____ PROVIDED MATERIAL
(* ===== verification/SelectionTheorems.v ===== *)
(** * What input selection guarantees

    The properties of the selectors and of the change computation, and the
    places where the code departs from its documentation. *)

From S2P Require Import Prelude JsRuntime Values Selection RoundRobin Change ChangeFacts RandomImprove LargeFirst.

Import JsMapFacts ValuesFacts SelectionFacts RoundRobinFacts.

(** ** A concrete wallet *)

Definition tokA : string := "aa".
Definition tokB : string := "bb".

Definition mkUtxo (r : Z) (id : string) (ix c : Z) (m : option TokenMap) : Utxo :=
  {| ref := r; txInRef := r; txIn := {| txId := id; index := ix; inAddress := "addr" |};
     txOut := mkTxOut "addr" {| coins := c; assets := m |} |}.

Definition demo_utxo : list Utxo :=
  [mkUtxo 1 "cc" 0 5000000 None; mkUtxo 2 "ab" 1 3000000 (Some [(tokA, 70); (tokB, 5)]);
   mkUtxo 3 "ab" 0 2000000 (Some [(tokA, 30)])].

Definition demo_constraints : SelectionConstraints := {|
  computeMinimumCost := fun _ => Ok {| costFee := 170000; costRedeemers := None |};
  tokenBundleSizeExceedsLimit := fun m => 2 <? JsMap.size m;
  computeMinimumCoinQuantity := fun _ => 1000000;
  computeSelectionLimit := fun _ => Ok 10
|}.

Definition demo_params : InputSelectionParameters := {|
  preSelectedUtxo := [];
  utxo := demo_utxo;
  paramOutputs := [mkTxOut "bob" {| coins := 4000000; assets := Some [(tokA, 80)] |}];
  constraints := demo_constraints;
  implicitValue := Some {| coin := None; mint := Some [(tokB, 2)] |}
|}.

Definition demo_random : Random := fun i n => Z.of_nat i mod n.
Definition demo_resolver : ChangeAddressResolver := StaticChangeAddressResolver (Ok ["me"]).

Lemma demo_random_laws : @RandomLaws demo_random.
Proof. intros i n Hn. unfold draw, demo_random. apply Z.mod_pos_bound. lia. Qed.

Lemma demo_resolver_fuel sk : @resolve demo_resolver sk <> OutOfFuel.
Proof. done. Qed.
________
____ PROVIDED MATERIAL
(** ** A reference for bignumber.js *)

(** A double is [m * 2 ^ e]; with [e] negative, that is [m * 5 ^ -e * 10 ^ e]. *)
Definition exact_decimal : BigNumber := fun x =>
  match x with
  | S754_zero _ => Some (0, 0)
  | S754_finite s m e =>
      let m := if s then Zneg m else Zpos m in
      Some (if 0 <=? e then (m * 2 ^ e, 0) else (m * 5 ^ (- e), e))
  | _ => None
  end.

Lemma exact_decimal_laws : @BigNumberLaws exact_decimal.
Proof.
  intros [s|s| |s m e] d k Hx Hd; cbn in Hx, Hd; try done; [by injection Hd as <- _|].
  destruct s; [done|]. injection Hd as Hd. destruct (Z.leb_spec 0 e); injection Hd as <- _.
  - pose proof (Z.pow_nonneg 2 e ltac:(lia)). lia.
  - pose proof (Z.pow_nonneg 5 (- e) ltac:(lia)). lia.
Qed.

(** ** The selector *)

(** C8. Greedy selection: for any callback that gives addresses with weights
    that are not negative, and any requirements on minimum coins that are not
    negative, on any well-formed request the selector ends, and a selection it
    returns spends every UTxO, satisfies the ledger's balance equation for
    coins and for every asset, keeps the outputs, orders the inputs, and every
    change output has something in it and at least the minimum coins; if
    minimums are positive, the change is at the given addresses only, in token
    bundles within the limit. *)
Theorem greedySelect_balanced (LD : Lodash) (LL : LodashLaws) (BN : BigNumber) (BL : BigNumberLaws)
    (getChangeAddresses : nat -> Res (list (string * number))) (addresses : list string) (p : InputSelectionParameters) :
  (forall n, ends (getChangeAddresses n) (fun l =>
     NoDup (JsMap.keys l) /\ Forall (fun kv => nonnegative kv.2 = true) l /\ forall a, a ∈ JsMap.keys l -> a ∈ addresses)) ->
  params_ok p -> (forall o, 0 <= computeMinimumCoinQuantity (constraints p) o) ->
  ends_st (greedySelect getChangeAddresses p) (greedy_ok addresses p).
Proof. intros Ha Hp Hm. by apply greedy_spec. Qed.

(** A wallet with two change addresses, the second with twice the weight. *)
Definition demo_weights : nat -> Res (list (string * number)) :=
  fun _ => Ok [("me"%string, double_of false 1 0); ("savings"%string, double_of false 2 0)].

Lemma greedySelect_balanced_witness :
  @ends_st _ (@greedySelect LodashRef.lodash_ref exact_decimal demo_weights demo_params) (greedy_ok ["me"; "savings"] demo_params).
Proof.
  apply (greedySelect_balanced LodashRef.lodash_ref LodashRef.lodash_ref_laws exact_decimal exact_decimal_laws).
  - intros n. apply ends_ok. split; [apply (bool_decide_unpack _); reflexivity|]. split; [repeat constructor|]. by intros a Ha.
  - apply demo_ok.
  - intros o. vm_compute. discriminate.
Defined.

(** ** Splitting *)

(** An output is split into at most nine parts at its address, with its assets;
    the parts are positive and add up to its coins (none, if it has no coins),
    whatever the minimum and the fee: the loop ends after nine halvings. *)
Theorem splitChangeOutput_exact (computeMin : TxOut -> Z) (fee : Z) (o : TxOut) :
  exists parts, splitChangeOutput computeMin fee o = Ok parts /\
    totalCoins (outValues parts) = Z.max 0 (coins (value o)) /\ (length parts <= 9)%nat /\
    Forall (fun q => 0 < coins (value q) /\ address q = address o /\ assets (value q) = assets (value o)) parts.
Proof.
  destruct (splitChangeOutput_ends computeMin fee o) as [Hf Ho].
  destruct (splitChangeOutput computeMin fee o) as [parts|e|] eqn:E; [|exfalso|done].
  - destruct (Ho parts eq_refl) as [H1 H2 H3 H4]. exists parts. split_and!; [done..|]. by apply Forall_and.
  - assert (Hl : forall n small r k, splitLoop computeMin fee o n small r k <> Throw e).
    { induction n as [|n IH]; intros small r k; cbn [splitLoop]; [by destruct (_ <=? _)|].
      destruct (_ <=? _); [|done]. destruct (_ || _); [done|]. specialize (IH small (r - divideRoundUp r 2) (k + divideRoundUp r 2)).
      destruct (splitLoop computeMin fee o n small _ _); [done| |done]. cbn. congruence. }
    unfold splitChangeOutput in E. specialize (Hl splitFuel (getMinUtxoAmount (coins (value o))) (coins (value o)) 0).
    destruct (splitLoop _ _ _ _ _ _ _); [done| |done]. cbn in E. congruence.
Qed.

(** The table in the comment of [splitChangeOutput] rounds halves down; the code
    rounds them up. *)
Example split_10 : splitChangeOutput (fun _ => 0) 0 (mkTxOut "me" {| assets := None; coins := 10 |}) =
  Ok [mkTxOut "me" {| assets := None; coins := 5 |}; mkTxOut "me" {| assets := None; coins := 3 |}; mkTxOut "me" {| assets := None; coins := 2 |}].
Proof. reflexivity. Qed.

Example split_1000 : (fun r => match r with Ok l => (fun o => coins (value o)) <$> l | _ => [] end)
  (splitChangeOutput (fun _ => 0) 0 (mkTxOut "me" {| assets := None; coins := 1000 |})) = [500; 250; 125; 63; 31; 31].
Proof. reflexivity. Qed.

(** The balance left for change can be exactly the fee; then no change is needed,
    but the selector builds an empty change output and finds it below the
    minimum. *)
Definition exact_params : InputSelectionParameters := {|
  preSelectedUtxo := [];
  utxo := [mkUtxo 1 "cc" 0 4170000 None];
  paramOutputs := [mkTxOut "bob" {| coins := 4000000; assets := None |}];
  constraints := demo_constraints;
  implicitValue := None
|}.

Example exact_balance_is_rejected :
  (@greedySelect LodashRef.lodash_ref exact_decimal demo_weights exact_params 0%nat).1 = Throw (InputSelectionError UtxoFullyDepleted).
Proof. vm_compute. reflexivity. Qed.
________
● BRIEF:
Copy word for word the stretch of entries above from the line that has "The properties of" through the line that has "utxo := demo_utxo;", both ends included, and nothing outside it.

● ANSWER TO THE PROBLEM:
    The properties of the selectors and of the change computation, and the
    places where the code departs from its documentation. *)

From S2P Require Import Prelude JsRuntime Values Selection RoundRobin Change ChangeFacts RandomImprove LargeFirst.

Import JsMapFacts ValuesFacts SelectionFacts RoundRobinFacts.

(** ** A concrete wallet *)

Definition tokA : string := "aa".
Definition tokB : string := "bb".

Definition mkUtxo (r : Z) (id : string) (ix c : Z) (m : option TokenMap) : Utxo :=
  {| ref := r; txInRef := r; txIn := {| txId := id; index := ix; inAddress := "addr" |};
     txOut := mkTxOut "addr" {| coins := c; assets := m |} |}.

Definition demo_utxo : list Utxo :=
  [mkUtxo 1 "cc" 0 5000000 None; mkUtxo 2 "ab" 1 3000000 (Some [(tokA, 70); (tokB, 5)]);
   mkUtxo 3 "ab" 0 2000000 (Some [(tokA, 30)])].

Definition demo_constraints : SelectionConstraints := {|
  computeMinimumCost := fun _ => Ok {| costFee := 170000; costRedeemers := None |};
  tokenBundleSizeExceedsLimit := fun m => 2 <? JsMap.size m;
  computeMinimumCoinQuantity := fun _ => 1000000;
  computeSelectionLimit := fun _ => Ok 10
|}.

Definition demo_params : InputSelectionParameters := {|
  preSelectedUtxo := [];
  utxo := demo_utxo;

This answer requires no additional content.